• [REQUIRED WORK] Print the lines that run from the line with "Record ChainsafeState := mkChainsafe" to the line with "modify (fun s => put_registry (<[c", keeping both end lines, exactly as they appear in the entries below, and nothing else.

• [DATA EXTRACTS]
——

(* ===== verification/Chainsafe.v ===== *)
(** * The ChainSafe bridge

    [ecosystem-modules/chainsafe/src/lib.rs]: which currency a resource of the
    bridge is, and the transfers to and from the other chains.  The pallet
    [chainbridge], which sends and receives the messages, is a parameter. *)
From S2P Require Import Prelude Primitives Runtime Bytes Bridges.

Abbreviation ChainId := Z.

Inductive ChainsafeEvent :=
  | RegisterResourceId (r : ResourceId) (c : CurrencyId)
  | UnregisterResourceId (r : ResourceId) (c : CurrencyId).

Class ChainsafeConfig `{TokenLedger} := {
  ChainsafeNativeCurrencyId : CurrencyId;
  RegistorOrigin : Origin -> bool;
  BridgeOrigin : Origin -> option AccountId;
  (* [chainbridge] *)
  Relay : Type;
  this_chain_id : ChainId;
  chain_whitelisted : ChainId -> Relay -> bool;
  bridge_account_id : AccountId;
  transfer_fungible : ChainId -> ResourceId -> bytes -> Z -> Relay -> Relay + DispatchError }.

Section Chainsafe.
Context `{ChainsafeConfig}.

Record ChainsafeState := mkChainsafe {
  ResourceIds : gmap CurrencyId ResourceId;
  CurrencyIds : gmap ResourceId CurrencyId;
  cs_relay : Relay;
  cs_book : Book;
  cs_events : list ChainsafeEvent }.
Abbreviation MC := (M DispatchError ChainsafeState).

Definition put_registry (rs : gmap CurrencyId ResourceId) (cs : gmap ResourceId CurrencyId) (s : ChainsafeState) : ChainsafeState :=
  mkChainsafe rs cs (cs_relay s) (cs_book s) (cs_events s).
Definition put_cs_book (k : Book) (s : ChainsafeState) : ChainsafeState :=
  mkChainsafe (ResourceIds s) (CurrencyIds s) (cs_relay s) k (cs_events s).
Definition chainsafe_event (e : ChainsafeEvent) : MC unit :=
  modify (fun s => mkChainsafe (ResourceIds s) (CurrencyIds s) (cs_relay s) (cs_book s) (cs_events s ++ [e])).
Definition on_relay (f : Relay -> Relay + DispatchError) : MC unit := fun s =>
  match f (cs_relay s) with
  | inl r => (Ok tt, mkChainsafe (ResourceIds s) (CurrencyIds s) r (cs_book s) (cs_events s))
  | inr e => (Err e, s)
  end.

(** [resource_id[31]]: identifiers are numbers of 32 bytes, the last of which is the lowest. *)
Definition is_origin_chain_resource (r : ResourceId) : bool := Z.of_N (N.modulo r 256) =? this_chain_id.
Definition is_chainsafe (c : CurrencyId) : bool := match c with ChainSafe _ => true | _ => false end.

Definition register_resource_id (origin : Origin) (resource_id : ResourceId) (c : CurrencyId) : MC unit := transactional (
  ensure_origin RegistorOrigin origin;;
  free ← gets (fun s => bool_decide (ResourceIds s !! c = None) && bool_decide (CurrencyIds s !! resource_id = None));
  ensure free (ChainsafeE ChainsafeError.ResourceIdAlreadyRegistered);;
  let check_match :=
    if is_origin_chain_resource resource_id then negb (is_chainsafe c)
    else match c with ChainSafe r_id => (r_id =? resource_id)%N | _ => false end in
  ensure check_match (ChainsafeE ChainsafeError.ResourceIdCurrencyIdNotMatch);;
  modify (fun s => put_registry (<[c := resource_id]> (ResourceIds s)) (<[resource_id := c]> (CurrencyIds s)) s);;
  chainsafe_event (RegisterResourceId resource_id c)).

Definition remove_resource_id (origin : Origin) (resource_id : ResourceId) : MC unit := transactional (
  ensure_origin RegistorOrigin origin;;
  taken ← gets (fun s => CurrencyIds s !! resource_id);
  match taken with
  | Some c =>
      modify (fun s => put_registry (ResourceIds s) (delete resource_id (CurrencyIds s)) s);;
      modify (fun s => put_registry (delete c (ResourceIds s)) (CurrencyIds s) s);;
      chainsafe_event (UnregisterResourceId resource_id c)
  | None => mret tt
  end).

Definition do_transfer_to_bridge (from : AccountId) (c : CurrencyId) (dest_chain_id : ChainId) (recipient : bytes) (amount : Balance) : MC unit :=
  listed ← gets (fun s => chain_whitelisted dest_chain_id (cs_relay s));
  ensure listed (ChainsafeE ChainsafeError.InvalidDestChainId);;
  id ← gets (fun s => ResourceIds s !! c);
  resource_id ← ok_or id (ChainsafeE ChainsafeError.ResourceIdNotRegistered);
  (if is_origin_chain_resource resource_id
   then on_book cs_book put_cs_book (tl_transfer c from bridge_account_id amount)
   else on_book cs_book put_cs_book (tl_withdraw c from amount));;
  on_relay (transfer_fungible dest_chain_id resource_id recipient amount).

Definition transfer_to_bridge (origin : Origin) (c : CurrencyId) (dest_chain_id : ChainId) (recipient : bytes) (amount : Balance) : MC unit :=
  transactional (who ← ensure_signed origin; do_transfer_to_bridge who c dest_chain_id recipient amount).
Definition transfer_native_to_bridge (origin : Origin) (dest_chain_id : ChainId) (recipient : bytes) (amount : Balance) : MC unit :=
  transactional (who ← ensure_signed origin; do_transfer_to_bridge who ChainsafeNativeCurrencyId dest_chain_id recipient amount).

Definition transfer_from_bridge (origin : Origin) (to : AccountId) (amount : Balance) (resource_id : ResourceId) : MC unit :=
  transactional (
    bridge_account_id ← ok_or (BridgeOrigin origin) BadOrigin;
    id ← gets (fun s => CurrencyIds s !! resource_id);
    c ← ok_or id (ChainsafeE ChainsafeError.ResourceIdNotRegistered);
    if is_origin_chain_resource resource_id
    then on_book cs_book put_cs_book (tl_transfer c bridge_account_id to amount)
    else on_book cs_book put_cs_book (tl_deposit c to amount)).
End Chainsafe.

——

• [PROBLEM SOLUTION]
Record ChainsafeState := mkChainsafe {
  ResourceIds : gmap CurrencyId ResourceId;
  CurrencyIds : gmap ResourceId CurrencyId;
  cs_relay : Relay;
  cs_book : Book;
  cs_events : list ChainsafeEvent }.
Abbreviation MC := (M DispatchError ChainsafeState).

Definition put_registry (rs : gmap CurrencyId ResourceId) (cs : gmap ResourceId CurrencyId) (s : ChainsafeState) : ChainsafeState :=
  mkChainsafe rs cs (cs_relay s) (cs_book s) (cs_events s).
Definition put_cs_book (k : Book) (s : ChainsafeState) : ChainsafeState :=
  mkChainsafe (ResourceIds s) (CurrencyIds s) (cs_relay s) k (cs_events s).
Definition chainsafe_event (e : ChainsafeEvent) : MC unit :=
  modify (fun s => mkChainsafe (ResourceIds s) (CurrencyIds s) (cs_relay s) (cs_book s) (cs_events s ++ [e])).
Definition on_relay (f : Relay -> Relay + DispatchError) : MC unit := fun s =>
  match f (cs_relay s) with
  | inl r => (Ok tt, mkChainsafe (ResourceIds s) (CurrencyIds s) r (cs_book s) (cs_events s))
  | inr e => (Err e, s)
  end.

(** [resource_id[31]]: identifiers are numbers of 32 bytes, the last of which is the lowest. *)
Definition is_origin_chain_resource (r : ResourceId) : bool := Z.of_N (N.modulo r 256) =? this_chain_id.
Definition is_chainsafe (c : CurrencyId) : bool := match c with ChainSafe _ => true | _ => false end.

Definition register_resource_id (origin : Origin) (resource_id : ResourceId) (c : CurrencyId) : MC unit := transactional (
  ensure_origin RegistorOrigin origin;;
  free ← gets (fun s => bool_decide (ResourceIds s !! c = None) && bool_decide (CurrencyIds s !! resource_id = None));
  ensure free (ChainsafeE ChainsafeError.ResourceIdAlreadyRegistered);;
  let check_match :=
    if is_origin_chain_resource resource_id then negb (is_chainsafe c)
    else match c with ChainSafe r_id => (r_id =? resource_id)%N | _ => false end in
  ensure check_match (ChainsafeE ChainsafeError.ResourceIdCurrencyIdNotMatch);;
  modify (fun s => put_registry (<[c := resource_id]> (ResourceIds s)) (<[resource_id := c]> (CurrencyIds s)) s);;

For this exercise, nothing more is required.